• Task: Would you please return the lines of the entries below starting at the line that has "input_path padding (w" and ending at the line that has "crop_transparent input_path None padding w = (Returned", both included, exactly as they are?

===== Given data =====

(** X14: cropping a file in place twice with the same padding >= 0.
    Suppose the first call succeeds on a bounding box within the image,
    and the library (a) reads back from the saved file the cropped image,
    (b) gives as its size the size of the rectangle, (c) gives as its
    bounding box the first one moved by the offset of the crop, and
    (d) returns it unchanged when cropping it to its full extent.  Then
    both calls return, the second asks for the crop to the full extent
    (0, 0, r - l, b - t) and nothing else, and the files after it are
    those the first call left. *)
Theorem crop_transparent_twice
    input_path padding (w : World) f img bx0 by0 bx1 by1 W H0 cropped f' :
  let rect := padded_box W H0 (bx0, by0, bx1, by1) padding in
  let l := box_left rect in
  let t := box_top rect in
  let r := box_right rect in
  let b := box_bottom rect in
  0 <= bx0 <= bx1 -> bx1 <= W -> 0 <= by0 <= by1 -> by1 <= H0 ->
  0 <= padding ->
  fs w !! input_path = Some f ->
  img_open f = Some img ->
  img_getbbox img = Some (bx0, by0, bx1, by1) ->
  img_size img = (W, H0) ->
  img_crop img rect = Some cropped ->
  img_save cropped input_path = Some f' ->
  img_open f' = Some cropped ->
  img_size cropped = (r - l, b - t) ->
  img_getbbox cropped = Some (bx0 - l, by0 - t, bx1 - l, by1 - t) ->
  img_crop cropped (0, 0, r - l, b - t) = Some cropped ->
  exists w1 w2,
    crop_transparent input_path None padding w = (Returned tt, w1) /\
    crop_transparent input_path None padding w1 = (Returned tt, w2) /\
    fs w1 !! input_path = Some f' /\
    calls w2 =
      calls w1 ++
      [COpen input_path; CCrop (0, 0, r - l, b - t); CSave input_path] /\
    fs w2 = fs w1.
Proof.
  intros rect l t r b Hx HW Hy HH HP Hf Himg Hbox Hsize Hcrop Hsave
    Himg' Hsize' Hbox' Hcrop'.
  pose proof (crop_transparent_success input_path None padding w
                f img _ _ _ cropped f' _ _ Hf Himg Hbox Hsize Hcrop Hsave
                Hsize') as Hrun1.
  assert (Hrect' : padded_box (r - l) (b - t)
                     (bx0 - l, by0 - t, bx1 - l, by1 - t) padding =
                   (0, 0, r - l, b - t)).
  { subst l t r b rect. rewrite (padded_box_eq W).
    cbn [box_left box_top box_right box_bottom fst snd].
    apply padded_box_covers; lia. }
  eexists _, _. split; [exact Hrun1 |].
  assert (Hf1 : forall w0 : World,
            fs (write input_path f' w0) !! input_path = Some f').
  { intros w0. apply lookup_insert_eq. }
  split; [| split; [| split]].
  - eapply (crop_transparent_success input_path None padding _
              f' cropped _ _ _ cropped f').
    + apply Hf1.
    + exact Himg'.
    + exact Hbox'.
    + exact Hsize'.
    + rewrite Hrect'. exact Hcrop'.
    + exact Hsave.
    + exact Hsize'.
  - apply Hf1.
  - unfold emit, write, log. cbn [calls fs stdout].
    rewrite Hrect'. by rewrite <- !app_assoc.
  - cbn. apply insert_insert_eq.
Qed.
End ProgramBehaviour.

(** * The further theorems at work on the reference library *)

Lemma crop_transparent_crops_witness :
  let w := Grid.sample_only in
  let rect := padded_box 10 8 (4, 3, 6, 5) 2 in
  (fs w !! "sample.png" = Some Grid.sample /\
   img_open Grid.sample = Some Grid.sample /\
   img_getbbox Grid.sample = Some (4, 3, 6, 5) /\
   img_size Grid.sample = (10, 8) /\
   img_crop Grid.sample rect = Some Grid.cropped_sample /\
   img_save Grid.cropped_sample "out.png" = Some Grid.cropped_sample /\
   img_size Grid.cropped_sample = (6, 6)) /\
  exists w',
    crop_transparent "sample.png" (Some "out.png") 2 w = (Returned tt, w') /\
    fs w' = <["out.png" := Grid.cropped_sample]> (fs w) /\
    calls w' = calls w ++ [COpen "sample.png"; CCrop rect; CSave "out.png"] /\
    stdout w' = stdout w ++
      ["  " +:+ os_path_basename "sample.png" +:+ ": "
       +:+ py_str 10 +:+ "x" +:+ py_str 8 +:+ " -> "
       +:+ py_str 6 +:+ "x" +:+ py_str 6].
Proof.
  intros w rect. split; [repeat split; vm_compute; reflexivity |].
  apply (crop_transparent_crops "sample.png" (Some "out.png") 2 w
           Grid.sample Grid.sample (4, 3, 6, 5) 10 8
           Grid.cropped_sample Grid.cropped_sample 6 6);
    vm_compute; reflexivity.
Defined.

Lemma crop_transparent_only_writes_output_witness :
  "sample.png" <> default "sample.png" (Some "out.png") /\
  fs (crop_transparent "sample.png" (Some "out.png") 2 Grid.sample_only).2
    !! "sample.png"
  = fs Grid.sample_only !! "sample.png".
Proof.
  split; [discriminate |].
  apply (crop_transparent_only_writes_output
           "sample.png" (Some "out.png") 2 Grid.sample_only "sample.png").
  discriminate.
Defined.

Lemma crop_transparent_missing_input_witness :
  fs Grid.blank_only !! "nothing.png" = None /\
  exists w',
    crop_transparent "nothing.png" None 2 Grid.blank_only =
      (Raised FileNotFoundError, w') /\
    fs w' = fs Grid.blank_only /\ stdout w' = stdout Grid.blank_only /\
    calls w' = calls Grid.blank_only ++ [COpen "nothing.png"].
Proof.
  split; [reflexivity |].
  apply (crop_transparent_missing_input "nothing.png" None 2 Grid.blank_only).
  reflexivity.
Defined.

Lemma main_aborts_on_failure_witness :
  let w := Grid.corrupt_checked in
  let w1 := emit "" (emit "Cropping transparent areas from PNG assets..." w) in
  let w2 := log (COpen (os_path_join assets_dir "checked.png")) w1 in
  (files_to_crop =
     [] ++ "checked.png" :: ["uncheck.png"; "tab_normal.png"; "tab_active.png"] /\
   bind (print "Cropping transparent areas from PNG assets...")
     (fun _ => bind (print "") (fun _ => for_each [] crop_file)) w
   = (Returned tt, w1) /\
   crop_file "checked.png" w1 = (Raised UnidentifiedImageError, w2)) /\
  main w = (Raised UnidentifiedImageError, w2).
Proof.
  intros w w1 w2.
  assert (Hfiles : files_to_crop =
            [] ++ "checked.png" ::
            ["uncheck.png"; "tab_normal.png"; "tab_active.png"])
    by reflexivity.
  assert (Hpre :
    bind (print "Cropping transparent areas from PNG assets...")
      (fun _ => bind (print "") (fun _ => for_each [] crop_file)) w
    = (Returned tt, w1)) by reflexivity.
  assert (Hstep :
    crop_file "checked.png" w1 = (Raised UnidentifiedImageError, w2)).
  { unfold crop_file, bind, os_path_exists, crop_transparent, Image_open.
    replace (fs w1 !! os_path_join assets_dir "checked.png")
      with (Some (None : option Grid.grid)) by (vm_compute; reflexivity).
    reflexivity. }
  split; [auto |].
  exact (main_aborts_on_failure [] "checked.png" _ w w1 w2 _ Hfiles Hpre Hstep).
Defined.

Lemma main_prints_one_line_per_file_witness :
  let w := Grid.two_assets in
  let w' := (main w).2 in
  main w = (Returned tt, w') /\
  exists l1 l2 l3 l4,
    stdout w' =
      stdout w ++
      ["Cropping transparent areas from PNG assets..."; "";
       l1; l2; l3; l4;
       ""; "Done! Assets have been cropped."].
Proof.
  intros w w'.
  assert (Hout : (main w).1 = Returned tt) by (vm_compute; reflexivity).
  assert (Hrun : main w = (Returned tt, w')).
  { rewrite <- Hout. apply surjective_pairing. }
  split; [exact Hrun |].
  exact (main_prints_one_line_per_file w w' Hrun).
Defined.

Lemma main_all_missing_witness :
  let w := Grid.blank_only in
  (forall filename, filename ∈ files_to_crop ->
     fs w !! os_path_join assets_dir filename = None) /\
  main w =
  (Returned tt,
   mkWorld _ (fs w)
     (stdout w ++
      ["Cropping transparent areas from PNG assets..."; "";
       "  checked.png: File not found, skipping";
       "  uncheck.png: File not found, skipping";
       "  tab_normal.png: File not found, skipping";
       "  tab_active.png: File not found, skipping";
       ""; "Done! Assets have been cropped."])
     (calls w)).
Proof.
  intros w.
  assert (Hmissing : forall filename, filename ∈ files_to_crop ->
            fs w !! os_path_join assets_dir filename = None).
  { intros filename Hin. unfold files_to_crop in Hin.
    repeat (apply elem_of_cons in Hin as [-> | Hin];
            [vm_compute; reflexivity |]).
    by apply elem_of_nil in Hin. }
  split; [exact Hmissing |].
  exact (main_all_missing w Hmissing).
Defined.

Lemma crop_transparent_twice_witness :
  let w := Grid.sample_only in
  let rect := padded_box 10 8 (4, 3, 6, 5) 2 in
  let l := box_left rect in
  let t := box_top rect in
  let r := box_right rect in
  let b := box_bottom rect in
  ((0 <= 4 <= 6 /\ 6 <= 10 /\ 0 <= 3 <= 5 /\ 5 <= 8 /\ 0 <= 2) /\
   fs w !! "sample.png" = Some Grid.sample /\
   img_open Grid.sample = Some Grid.sample /\
   img_getbbox Grid.sample = Some (4, 3, 6, 5) /\
   img_size Grid.sample = (10, 8) /\
   img_crop Grid.sample rect = Some Grid.cropped_sample /\
   img_save Grid.cropped_sample "sample.png" = Some Grid.cropped_sample /\
   img_open Grid.cropped_sample = Some Grid.cropped_sample /\
   img_size Grid.cropped_sample = (r - l, b - t) /\
   img_getbbox Grid.cropped_sample = Some (4 - l, 3 - t, 6 - l, 5 - t) /\
   img_crop Grid.cropped_sample (0, 0, r - l, b - t)
     = Some Grid.cropped_sample) /\
  exists w1 w2,
    crop_transparent "sample.png" None 2 w = (Returned tt, w1) /\
    crop_transparent "sample.png" None 2 w1 = (Returned tt, w2) /\
    fs w1 !! "sample.png" = Some Grid.cropped_sample /\
    calls w2 =
      calls w1 ++
      [COpen "sample.png"; CCrop (0, 0, r - l, b - t); CSave "sample.png"] /\
    fs w2 = fs w1.
Proof.
  intros w rect l t r b.
  split; [split; [lia | repeat split; vm_compute; reflexivity] |].
  apply (crop_transparent_twice "sample.png" 2 w
           Grid.sample Grid.sample 4 3 6 5 10 8
           Grid.cropped_sample Grid.cropped_sample);
    try lia; vm_compute; reflexivity.
Defined.

Lemma crop_file_prints_file_name_witness :
  let w := Grid.two_assets in
  let path := os_path_join assets_dir "checked.png" in
  (has_sep "checked.png" = false /\
   fs w !! path = Some Grid.sample /\
   img_open Grid.sample = Some Grid.sample /\
   img_getbbox Grid.sample = Some (4, 3, 6, 5) /\
   img_size Grid.sample = (10, 8) /\
   img_crop Grid.sample (padded_box 10 8 (4, 3, 6, 5) 2)
     = Some Grid.cropped_sample /\
   img_save Grid.cropped_sample path = Some Grid.cropped_sample /\
   img_size Grid.cropped_sample = (6, 6)) /\
  exists w',
    crop_file "checked.png" w = (Returned tt, w') /\
    stdout w' = stdout w ++
      ["  " +:+ "checked.png" +:+ ": "
       +:+ py_str 10 +:+ "x" +:+ py_str 8 +:+ " -> "
       +:+ py_str 6 +:+ "x" +:+ py_str 6].
Proof.
  intros w path. split; [repeat split; vm_compute; reflexivity |].
  apply (crop_file_prints_file_name "checked.png" w
           Grid.sample Grid.sample (4, 3, 6, 5) 10 8
           Grid.cropped_sample Grid.cropped_sample 6 6);
    vm_compute; reflexivity.
Defined.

=====

• Expected answer:
    input_path padding (w : World) f img bx0 by0 bx1 by1 W H0 cropped f' :
  let rect := padded_box W H0 (bx0, by0, bx1, by1) padding in
  let l := box_left rect in
  let t := box_top rect in
  let r := box_right rect in
  let b := box_bottom rect in
  0 <= bx0 <= bx1 -> bx1 <= W -> 0 <= by0 <= by1 -> by1 <= H0 ->
  0 <= padding ->
  fs w !! input_path = Some f ->
  img_open f = Some img ->
  img_getbbox img = Some (bx0, by0, bx1, by1) ->
  img_size img = (W, H0) ->
  img_crop img rect = Some cropped ->
  img_save cropped input_path = Some f' ->
  img_open f' = Some cropped ->
  img_size cropped = (r - l, b - t) ->
  img_getbbox cropped = Some (bx0 - l, by0 - t, bx1 - l, by1 - t) ->
  img_crop cropped (0, 0, r - l, b - t) = Some cropped ->
  exists w1 w2,
    crop_transparent input_path None padding w = (Returned tt, w1) /\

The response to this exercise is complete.